Mój słownie obelżywy związek i dlaczego był niebezpieczny

Co do mnie, byłem tak przekonany, że byłem bezwartościowy, że przylgnąłem do mojego agresywnego partnera, wierząc, że nikt inny nie może mnie chcieć. Zbyt długo kontynuowałem związek, myśląc, że nie mam dokąd pójść i że wyświadcza mi przysługę, pozostając ze mną.

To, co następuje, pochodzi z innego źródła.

(* ===== verification/Users.v ===== *)
(** * Storage: user accounts

    The account methods of [storage/store.go].  The SQL database is a table keyed
    by the user name whose statements may fail before or after they take effect;
    bcrypt and SHA-256 are parameters. *)

From Stdlib Require Import ZArith Lia String.
From stdpp Require Import base sorting gmap strings list option.
From S2P Require Import Prelude Protocol Maps World WorldOps Topology Redis.

Open Scope Z_scope.
Open Scope go_scope.

(** [storage.UserRecord] *)
Record UserRecord := mkUserRecord {
  ur_Username : string;
  ur_PasswordHash : string;
  ur_LastMap : string;
  ur_LastNode : string;
  ur_X : Z;
  ur_Y : Z;
  ur_HP : Z;
  ur_MaxHP : Z;
  ur_Attack : Z;
  ur_Potions : Z;
  ur_Treasures : Z;
  ur_Kills : Z;
  ur_Deaths : Z;
  ur_Victories : Z;
  ur_Alive : bool
}.

Definition set_ur_PasswordHash (v : string) (u : UserRecord) : UserRecord :=
  mkUserRecord (ur_Username u) v (ur_LastMap u) (ur_LastNode u) (ur_X u) (ur_Y u) (ur_HP u) (ur_MaxHP u)
    (ur_Attack u) (ur_Potions u) (ur_Treasures u) (ur_Kills u) (ur_Deaths u) (ur_Victories u) (ur_Alive u).

Definition toDBUser (p : UserProfile) : UserRecord :=
  mkUserRecord (up_Username p) (up_PasswordHash p) (up_LastMap p) (up_LastNode p) (up_X p) (up_Y p) (up_HP p)
    (up_MaxHP p) (up_Attack p) (up_Potions p) (up_Treasures p) (up_Kills p) (up_Deaths p) (up_Victories p) (up_Alive p).

Definition fromDBUser (u : UserRecord) : UserProfile :=
  mkUserProfile (ur_Username u) (ur_PasswordHash u) (ur_LastMap u) (ur_LastNode u) (ur_X u) (ur_Y u) (ur_HP u)
    (ur_MaxHP u) (ur_Attack u) (ur_Potions u) (ur_Treasures u) (ur_Kills u) (ur_Deaths u) (ur_Victories u) (ur_Alive u).

(** The table [users] ([None]: no database is configured) and what happens to
    the next statements. *)
Record DB := mkDB {
  db_users : option (gmap string UserRecord);
  db_fault : nat -> fault;
  db_pos : nat
}.

Abbreviation DM := (ST DB).

(** One statement; [None] is a database error. *)
Definition stmt {A} (f : gmap string UserRecord -> A * gmap string UserRecord) : DM (option A) := fun d =>
  match db_users d with
  | None => Some (None, d)
  | Some users =>
      let next u := mkDB (Some u) (db_fault d) (S (db_pos d)) in
      match db_fault d (db_pos d) with
      | F_ok => let '(a, u) := f users in Some (Some a, next u)
      | F_lost => Some (None, next users)
      | F_noreply => let '(_, u) := f users in Some (None, next u)
      end
  end.

Definition database : DM (store_err + unit) := fun d =>
  match db_users d with
  | None => Some (inl ErrDatabaseUnavailable, d)
  | Some _ => Some (inr tt, d)
  end.

Section accounts.
Context (bcrypt_generate : string -> option string) (bcrypt_compare : string -> string -> bool)
  (sha256_hex : string -> string).

Definition hashPassword (password : string) : store_err + string :=
  match bcrypt_generate password with
  | Some h => inr h
  | None => inl ErrHash
  end.

Definition verifyPassword (hash password : string) : bool :=
  if HasPrefix hash "$2" then bcrypt_compare hash password
  else bool_decide (hash = sha256_hex password).

(** The error of the count query is ignored: the count is then 0. *)
Definition Register (username password : string) : DM (store_err + unit) :=
  if bool_decide (username = "") || bool_decide (password = "") then fail ErrEmptyCredentials else
  _ ←! database;
  count ← stmt (fun users => (bool_decide (is_Some (users !! username)), users));
  if default false count then fail (ErrUserExists username) else
  match hashPassword password with
  | inl err => fail err
  | inr hashed =>
      let p := mkUserProfile username hashed "green" "" 4 4 InitHP InitHP InitAttack MaxPotions 0 0 0 0 true in
      let dbUser := toDBUser p in
      created ←! orErr ErrDatabase (stmt (fun users =>
        match users !! username with
        | Some _ => (false, users)
        | None => (true, <[ur_Username dbUser := dbUser]> users)
        end));
      if created : bool then ok tt else fail ErrDatabase
  end.

Definition Authenticate (username password : string) : DM (store_err + UserProfile) :=
  if bool_decide (username = "") || bool_decide (password = "") then fail ErrEmptyCredentials else
  _ ←! database;
  found ←! orErr ErrDatabase (stmt (fun users => (users !! username, users)));
  match found with
  | None => fail (ErrNoUser username)
  | Some user =>
      if negb (verifyPassword (ur_PasswordHash user) password) then fail ErrPassword
      else ok (fromDBUser user)
  end.

Definition LoadProfile (username : string) : DM (store_err + UserProfile) :=
  _ ←! database;
  found ←! orErr ErrDatabase (stmt (fun users => (users !! username, users)));
  match found with
  | None => fail (ErrNoUser username)
  | Some user => ok (fromDBUser user)
  end.

(** GORM's [Save] writes every column, creating the row if it is missing; an
    omitted column keeps its value. *)
Definition SaveProfile (profile : UserProfile) : DM (store_err + unit) :=
  _ ←! database;
  let dbUser := toDBUser profile in
  orErr ErrDatabase (stmt (fun users =>
    let row :=
      if bool_decide (up_PasswordHash profile = "")
      then set_ur_PasswordHash (default "" (ur_PasswordHash <$> users !! ur_Username dbUser)) dbUser
      else dbUser in
    (tt, <[ur_Username dbUser := row]> users))).

(** ** Lemmas *)

Lemma fromDBUser_toDBUser p : fromDBUser (toDBUser p) = p.
Proof. by destruct p. Qed.

Lemma toDBUser_fromDBUser u : toDBUser (fromDBUser u) = u.
Proof. by destruct u. Qed.

(** An account round trip: a registration reported successful is followed,
    on a database that answers, by a login with the same password that returns the
    starting profile; and a profile saved during play never loses the password
    (login still works and returns the saved profile), provided bcrypt accepts
    what it generated. *)
Theorem register_login_save username password d d1 profile :
  (forall h, bcrypt_generate password = Some h -> HasPrefix h "$2" = true /\ bcrypt_compare h password = true) ->
  (forall n, db_fault d n = F_ok) ->
  Register username password d = Some (inr tt, d1) ->
  up_Username profile = username -> up_PasswordHash profile = "" ->
  exists h d2 d3 d4,
    Authenticate username password d1 =
      Some (inr (mkUserProfile username h "green" "" 4 4 InitHP InitHP InitAttack MaxPotions 0 0 0 0 true), d2) /\
    SaveProfile profile d2 = Some (inr tt, d3) /\
    Authenticate username password d3 =
      Some (inr (fromDBUser (set_ur_PasswordHash h (toDBUser profile))), d4).
Proof.
  intros Hb Hf Hreg Hu Hph. destruct d as [[users|] df dp]; cbn in Hf; unfold Register in Hreg;
    destruct (bool_decide (username = "") || bool_decide (password = "")) eqn:He; try discriminate Hreg.
  unfold try, orErr, mbind, st_bind, mret, st_ret, database, stmt, ok, fail in Hreg.
  cbn in Hreg. rewrite Hf in Hreg. cbn in Hreg.
  destruct (users !! username) as [u|] eqn:Hl; cbn in Hreg; [discriminate Hreg|].
  unfold hashPassword in Hreg. destruct (bcrypt_generate password) as [h|] eqn:Hh; [|discriminate Hreg]. cbn in Hreg.
  rewrite Hf, Hl in Hreg. cbn in Hreg. injection Hreg as <-. destruct (Hb h eq_refl) as [Hpre Hcmp].
  assert (Hver : verifyPassword h password = true) by (unfold verifyPassword; by rewrite Hpre).
  exists h. eexists _, _, _. unfold Authenticate, SaveProfile. rewrite He.
  unfold try, orErr, mbind, st_bind, mret, st_ret, database, stmt, ok, fail.
  cbn -[verifyPassword]. rewrite !Hf, lookup_insert_eq. cbn -[verifyPassword]. rewrite Hver. split; [reflexivity|].
  cbn -[verifyPassword]. rewrite !Hf, Hu, Hph, lookup_insert_eq. cbn -[verifyPassword]. split; [reflexivity|].
  cbn -[verifyPassword]. rewrite !Hf, lookup_insert_eq. cbn -[verifyPassword].
  rewrite (bool_decide_eq_true_2 (EmptyString = EmptyString)) by done. cbn -[verifyPassword]. rewrite Hver. reflexivity.
Qed.
End accounts.

Lemma register_login_save_witness :
  let gen p := Some ("$2" +:+ p) in
  let cmp h p := bool_decide (h = "$2" +:+ p) in
  let d := mkDB (Some ∅) (fun _ => F_ok) 0 in
  let profile := mkUserProfile "ann" "" "cave" "node-b" 9 9 50 120 35 0 7 0 0 0 true in
  exists d1 h d2 d3 d4, Register gen "ann" "secret" d = Some (inr tt, d1) /\
    Authenticate cmp (fun p => p) "ann" "secret" d1 =
      Some (inr (mkUserProfile "ann" h "green" "" 4 4 InitHP InitHP InitAttack MaxPotions 0 0 0 0 true), d2) /\
    SaveProfile profile d2 = Some (inr tt, d3) /\
    Authenticate cmp (fun p => p) "ann" "secret" d3 =
      Some (inr (fromDBUser (set_ur_PasswordHash h (toDBUser profile))), d4).
Proof.
  intros gen cmp d profile.
  destruct (Register gen "ann" "secret" d) as [[[err|[]] d1]|] eqn:Hreg; [discriminate Hreg| |discriminate Hreg].
  exists d1. destruct (register_login_save gen cmp (fun p => p) "ann" "secret" d d1 profile) as (h & d2 & d3 & d4 & H).
  - intros h [= <-]. split; reflexivity.
  - reflexivity.
  - exact Hreg.
  - reflexivity.
  - reflexivity.
  - exists h, d2, d3, d4. split; [reflexivity|exact H].
Defined.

Bycie samotnym było moim największym strachem. Mój chłopak tak bardzo mnie pogardzał, że nie mogłem znieść myśli o rozstaniu z nim. Ponieważ bez niego nie byłoby nic więcej. Może nie czuję się teraz w ten sposób, ale wiem, że tak wielu ludzi wciąż żyje z prawdziwym niebezpieczeństwem werbalnego znęcania się, dlatego tak ważne jest kontynuowanie tej rozmowy.

Daj mi poznać swoje przemyślenia poniżej i dziękuję za przeczytanie.